Applying computer vision to image checking #727

forsyth2 · 2025-07-08T22:51:42Z

Hackathon project: Applying computer vision to image checking

This is a prototype and is not meant to be merged. The pull request is for easy visibility/ability to comment.

Goal

The image checker can produce a great number of diffs. These are currenty organized by plot type.

This poses a problem if many of the diffs are similar -- it's not a great use of a developer's time to manually look through say 1,000 diffs only to realize every single one is just "the pixels shifted slightly left" or "the colorbar changed so of course the plots look different".

What would be ideal is to use computer vision/machine learning to group those diffs how we want them. E.g., "every diff in cluster_0/ is because the pixels shifted, every diff in cluster_1/ is because its colorbar changed, and so on".

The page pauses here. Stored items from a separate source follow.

(* ===== verification/FeedSignature.v ===== *)
(** * What a feed signature covers

    The two versions of [signature_hash] ([src/src/rollups/nitro/nitro.rs]): the one of
    the default build hashes an RLP list, so the hash determines the message; the one
    of the other builds hashes the fields end to end, and a byte moved from one field
    to the next goes unnoticed. *)

From S2P Require Import Prelude Bytes Slice Config Rollup NitroTypes Rlp RlpInstance NitroPayload NitroVerify.
From Stdlib Require Import Strings.Byte.
#[local] Open Scope cas_scope.

(** ** The default build *)

(** A message within its types, and what it carries. *)
Record signable (msg : BroadcastFeedMessage) (x : L1IncomingMessage) : Prop := {
  sg_message : message (feed_msg msg) = Some x;
  sg_number : is_u64 (msg_sequence_number msg);
  sg_delayed : is_u64 (delayed_messages_read (feed_msg msg));
}.

Definition encodable `{AlloyRlp} (x : L1IncomingMessage) : Prop :=
  wf_message x ∧ zlen (L1IncomingMessage_encode x) < u64_modulus.

Lemma app_inj_length {A} (a b c d : list A) : length a = length b → a ++ c = b ++ d → a = b ∧ c = d.
Proof. intros Hl H. by apply app_inj_1 in H. Qed.

Lemma encode_binds {A : AlloyRlp} {L : AlloyRlpLaws A} x y :
  encodable x → encodable y → L1IncomingMessage_encode x = L1IncomingMessage_encode y → norm_message x = norm_message y.
Proof.
  intros [Hx Hlx] [Hy Hly] E. pose proof (message_roundtrip x [] Hx Hlx) as H. rewrite E, message_roundtrip in H by done.
  apply Ok_inj in H. congruence.
Qed.

Lemma preimage_binds pre n1 c1 d1 e1 n2 c2 d2 e2 :
  is_u64 n1 → is_u64 n2 → is_u64 c1 → is_u64 c2 → is_u64 d1 → is_u64 d2 →
  pre ++ (to_be_bytes 8 n1 ++ to_be_bytes 8 c1 ++ to_be_bytes 8 d1) ++ e1 =
  pre ++ (to_be_bytes 8 n2 ++ to_be_bytes 8 c2 ++ to_be_bytes 8 d2) ++ e2 →
  n1 = n2 ∧ c1 = c2 ∧ d1 = d2 ∧ e1 = e2.
Proof.
  intros ?????? E. apply app_inv_head in E.
  apply app_inj_length in E as [En E]; [|by rewrite !length_app, !length_to_be_bytes].
  apply app_inj_length in En as [E1 En]; [|by rewrite !length_to_be_bytes].
  apply app_inj_length in En as [E2 E3]; [|by rewrite !length_to_be_bytes].
  split_and!; [by apply to_be_bytes_u64_inj..|done].
Qed.

(** C20. The signature of the default build covers what a batch is compared with: two
    messages whose hashes agree, under whatever chain ids, have the same number, chain
    id, delayed count and L1 message, up to a zero base fee or gas cost that RLP cannot
    tell from an absent one, unless two byte strings with one keccak hash are known. *)
Theorem feed_signature_binds {K : Crypto} {A : AlloyRlp} {L : AlloyRlpLaws A} m1 m2 x1 x2 c1 c2 h :
  signable m1 x1 → signable m2 x2 → encodable x1 → encodable x2 → is_u64 c1 → is_u64 c2 →
  signature_hash_v3_9_9 m1 c1 = Ok h → signature_hash_v3_9_9 m2 c2 = Ok h →
  (msg_sequence_number m1 = msg_sequence_number m2 ∧ c1 = c2 ∧
   delayed_messages_read (feed_msg m1) = delayed_messages_read (feed_msg m2) ∧
   norm_message x1 = norm_message x2) ∨
  ∃ p q, p ≠ q ∧ keccak256 p = keccak256 q.
Proof.
  intros [Hm1 Hn1 Hd1] [Hm2 Hn2 Hd2] He1 He2 Hc1 Hc2. unfold signature_hash_v3_9_9. rewrite Hm1, Hm2. cbn [ok_or].
  intros H1 H2. apply Ok_inj in H1, H2. subst h. rename H2 into H.
  match type of H with keccak256 ?q = keccak256 ?p => destruct (decide (p = q)) as [E|E]; [|right; by exists p, q] end.
  left. apply preimage_binds in E as (? & ? & ? & ?); [|done..]. split_and!; [done..|by apply encode_binds].
Qed.

(** ** The other builds *)

(** The first byte of the content becomes the base fee. *)
Definition forge (msg : BroadcastFeedMessage) (x : L1IncomingMessage) (h : L1IncomingMessageHeader) (b : byte) (rest : bytes)
    : BroadcastFeedMessage := {|
  msg_sequence_number := msg_sequence_number msg;
  feed_msg := {|
    message := Some {|
      header := Some {| kind := kind h; poster := poster h; block_number := block_number h; timestamp := timestamp h;
                        request_id := request_id h; l1_base_fee := Some (u8_to_Z b) |};
      l2msg := rest; legacy_batch_gas_cost := legacy_batch_gas_cost x; batch_data_stats := batch_data_stats x |};
    delayed_messages_read := delayed_messages_read (feed_msg msg) |};
  signature := signature msg; block_metadata := block_metadata msg;
  cumulative_sum_msg_size := cumulative_sum_msg_size msg; block_hash := block_hash msg |}.

Lemma trimmed_byte b : b ≠ x00 → trim_leading_zeros (to_be_bytes 32 (u8_to_Z b)) = [b].
Proof. destruct b; intros H; first done; by vm_compute. Qed.

Lemma trimmed_zero : trim_leading_zeros (to_be_bytes 32 0) = [].
Proof. by vm_compute. Qed.

Lemma forge_hash {K : Crypto} msg x h b rest chain :
  message (feed_msg msg) = Some x → header x = Some h → l1_base_fee h = None ∨ l1_base_fee h = Some 0 →
  l2msg x = b :: rest → b ≠ x00 → signature_hash (forge msg x h b rest) chain = signature_hash msg chain.
Proof.
  intros Hm Hh Hf Hl Hb. unfold signature_hash, signature_preimage, forge. rewrite Hm.
  cbn [feed_msg message ok_or header l1_base_fee l2msg kind poster block_number timestamp request_id msg_sequence_number
       block_hash block_metadata delayed_messages_read].
  rewrite Hh. cbn [ok_or]. rewrite trimmed_byte, Hl by done.
  assert (match l1_base_fee h with Some fee => trim_leading_zeros (to_be_bytes 32 fee) | None => [] end = []) as ->.
  { destruct Hf as [-> | ->]; [done|apply trimmed_zero]. }
  reflexivity.
Qed.

(** The verification of a one-message batch against a one-message queue. *)
Lemma one_entry_verified e cur content x :
  next_batch_start_pos cur = sequence_number e →
  delayed_messages_read (feed_msg (feed_message e)) = last_batch_delayed_messages_read cur →
  message (feed_msg (feed_message e)) = Some x →
  success (nitro_verify_batch_messages [L2Msg content] [e] cur) = bytes_eqb content (l2msg x).
Proof.
  intros Hp Hd Hx. unfold nitro_verify_batch_messages, binary_search_by_key, binary_search_by. cbn [length bs_loop nth].
  simpl. rewrite Hp, Z.compare_refl. simpl. rewrite Hx, Hd. destruct (bytes_eqb content (l2msg x)); [|done].
  by rewrite Z.eqb_refl.
Qed.

(** C21. The signature of the other builds does not cover the content: whoever has a signed
    message without a base fee whose content begins with a byte that is not zero has
    another one, of the same number and with the same signature, that every check of
    signatures accepts as well; a queue that holds it refuses the batch with the
    signed content and accepts the batch with the shortened one. *)
Theorem feed_signature_malleable {K : Crypto} msg x h b rest :
  message (feed_msg msg) = Some x → header x = Some h → l1_base_fee h = None ∨ l1_base_fee h = Some 0 →
  l2msg x = b :: rest → b ≠ x00 →
  let forged := forge msg x h b rest in
  (∀ chain trusted, verify_broadcast_feed_message_signature signature_hash chain trusted forged =
                    verify_broadcast_feed_message_signature signature_hash chain trusted msg) ∧
  ∀ height cur,
    next_batch_start_pos cur = msg_sequence_number msg →
    last_batch_delayed_messages_read cur = delayed_messages_read (feed_msg msg) →
    let verified batch m := success (nitro_verify_batch_messages batch [ {| feed_message := m; entry_hotshot_height := height |} ] cur) in
    verified [L2Msg (l2msg x)] msg = true ∧ verified [L2Msg (l2msg x)] forged = false ∧
    verified [L2Msg rest] forged = true.
Proof.
  intros Hm Hh Hf Hl Hb forged. split.
  - intros chain trusted. unfold verify_broadcast_feed_message_signature. unfold forged at 1. by rewrite forge_hash.
  - intros height cur Hp Hd. cbv zeta beta. rewrite (one_entry_verified _ cur _ x) by done.
    rewrite !(one_entry_verified {| feed_message := forged; entry_hotshot_height := height |} cur _
      {| header := _; l2msg := rest; legacy_batch_gas_cost := _; batch_data_stats := _ |}) by done.
    unfold bytes_eqb. simpl. split_and!; [by apply bool_decide_eq_true| |by apply bool_decide_eq_true].
    apply bool_decide_eq_false. rewrite Hl. intros E. apply (f_equal length) in E. simpl in E. lia.
Qed.

(** ** Concrete messages *)

(** A hash without collisions, and a recovery that always finds one signer. *)
Definition sig_crypto : Crypto := {|
  keccak256 b := b;
  recover_address_from_prehash _ _ _ _ := Some (replicate 20 x01);
|}.

Definition sig_message (x : L1IncomingMessage) : BroadcastFeedMessage := {|
  msg_sequence_number := 5; feed_msg := {| message := Some x; delayed_messages_read := 4 |};
  signature := replicate 65 x01; block_metadata := []; cumulative_sum_msg_size := 0; block_hash := None |}.

Lemma norm_sample_wf : wf_message (norm_message sample_l1).
Proof.
  destruct sample_l1_wf as [H1 H2 H3 H4]. split; try done.
  intros h Hh. destruct (H1 _ eq_refl). injection Hh as <-. by split.
Qed.

Lemma feed_signature_binds_witness :
  sample_l1 ≠ norm_message sample_l1 ∧ norm_message sample_l1 = norm_message (norm_message sample_l1).
Proof.
  split; [done|].
  destruct (feed_signature_binds (K:=sig_crypto) (A:=concrete_rlp) (L:=concrete_rlp_laws) (sig_message sample_l1)
    (sig_message (norm_message sample_l1)) sample_l1 (norm_message sample_l1) 1 1
    (FEED_PREFIX ++ (to_be_bytes 8 5 ++ to_be_bytes 8 1 ++ to_be_bytes 8 4) ++ L1IncomingMessage_encode sample_l1))
    as [(_ & _ & _ & H)|(p & q & Hpq & H)].
  - by split.
  - by split.
  - split; [exact sample_l1_wf|by vm_compute].
  - split; [exact norm_sample_wf|by vm_compute].
  - done.
  - done.
  - reflexivity.
  - by vm_compute.
  - exact H.
  - by destruct Hpq.
Defined.

Definition sig_header : L1IncomingMessageHeader :=
  {| kind := 3; poster := replicate 20 x02; block_number := 7; timestamp := 9; request_id := None; l1_base_fee := None |}.

Definition sig_content : L1IncomingMessage :=
  {| header := Some sig_header; l2msg := [x04; x05]; legacy_batch_gas_cost := None; batch_data_stats := None |}.

Lemma feed_signature_malleable_witness :
  let forged := forge (sig_message sig_content) sig_content sig_header x04 [x05] in
  verify_broadcast_feed_message_signature (K:=sig_crypto) (signature_hash (K:=sig_crypto)) 1 [replicate 20 x01] forged = Ok tt ∧
  success (nitro_verify_batch_messages [L2Msg [x04; x05]] [ {| feed_message := forged; entry_hotshot_height := 1 |} ]
    {| last_batch_delayed_messages_read := 4; next_batch_start_pos := 5 |}) = false.
Proof.
  destruct (feed_signature_malleable (K:=sig_crypto) (sig_message sig_content) sig_content sig_header x04 [x05]) as [H1 H2].
  - done.
  - done.
  - by left.
  - done.
  - done.
  - cbv zeta. split; [rewrite H1; by vm_compute|].
    apply (H2 1 {| last_batch_delayed_messages_read := 4; next_batch_start_pos := 5 |} eq_refl eq_refl).
Defined.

That would mean the developer only needs to look at a diff or two in each cluster to know what the issues are. There would be no need to manually review each diff, saving a lot of time.

Setting up

setup

Set up the directories to test on:

# Set up actual_images_dir
cd /lcrc/group/e3sm/public_html/diagnostic_output/ac.forsyth2
mkdir -p cv_prototype/actual_from_20250613/e3sm_diags/
cp -r zppy_weekly_comprehensive_v3_www/test_weekly_20250613/v3.LR.historical_0051/e3sm_diags/atm_monthly_180x360_aave cv_prototype/actual_from_20250613/e3sm_diags/
ls cv_prototype/actual_from_20250613/e3sm_diags/atm_monthly_180x360_aave/model_vs_obs_1987-1988/
# Contains the different sets, good

# Set up expected_images_dir
cd /lcrc/group/e3sm/public_html/diagnostic_output/ac.forsyth2
mkdir -p cv_prototype/expected_from_unified/e3sm_diags/
cp -r /lcrc/group/e3sm/public_html/zppy_test_resources_previous/expected_results_for_unified_1.11.1/expected_comprehensive_v3/e3sm_diags/atm_monthly_180x360_aave cv_prototype/expected_from_unified/e3sm_diags/
ls cv_prototype/expected_from_unified/e3sm_diags/atm_monthly_180x360_aave/model_vs_obs_1987-1988/
# Contains the different sets, good

# Get the list of files we expect, expected_images_list
cd cv_prototype/expected_from_unified/
find . -type f -name '*.png' > ../image_list_expected.txt
cd ..
ls
# actual_from_20250613  expected_from_unified  image_list_expected.txt

To run:

# Initial setup
cd /home/ac.forsyth2/ez/zppy
lcrc_conda # alias to set up conda
pre-commit run --all-files
git add -A
conda clean --all --y
conda env create -f conda/dev.yml -n zppy-hackathon-20250707-with-cv
conda activate zppy-hackathon-20250707-with-cv
pip install .

# Each run
# Update `try_num` below (the argument to `cv_prototype`)
pre-commit run --all-files
git add -A
python tests/integration/image_checker.py
# Compare missing/mismatched images with the original image checker's results
# Change the number below to the `try_num`
${num} = 0
diff /lcrc/group/e3sm/public_html/diagnostic_output/ac.forsyth2/cv_prototype/diff_try${num}/e3sm_diags/missing_images.txt /lcrc/group/e3sm/public_html/diagnostic_output/ac.forsyth2/cv_prototype/diff_try1/e3sm_diags/missing_images.txt
diff /lcrc/group/e3sm/public_html/diagnostic_output/ac.forsyth2/cv_prototype/diff_try${num}/e3sm_diags/mismatched_images.txt /lcrc/group/e3sm/public_html/diagnostic_output/ac.forsyth2/cv_prototype/diff_try1/e3sm_diags/mismatched_images.txt

Explaining the code

The cv_prototype function effectively replaces set_up_and_run_image_checker as the caller of check_images. If this was actually at the point of merging, we'd change

test_results = check_images(parameters, task)

in set_up_and_run_image_checker to:

test_results = check_images(parameters, task, cv_dict=cv_dict)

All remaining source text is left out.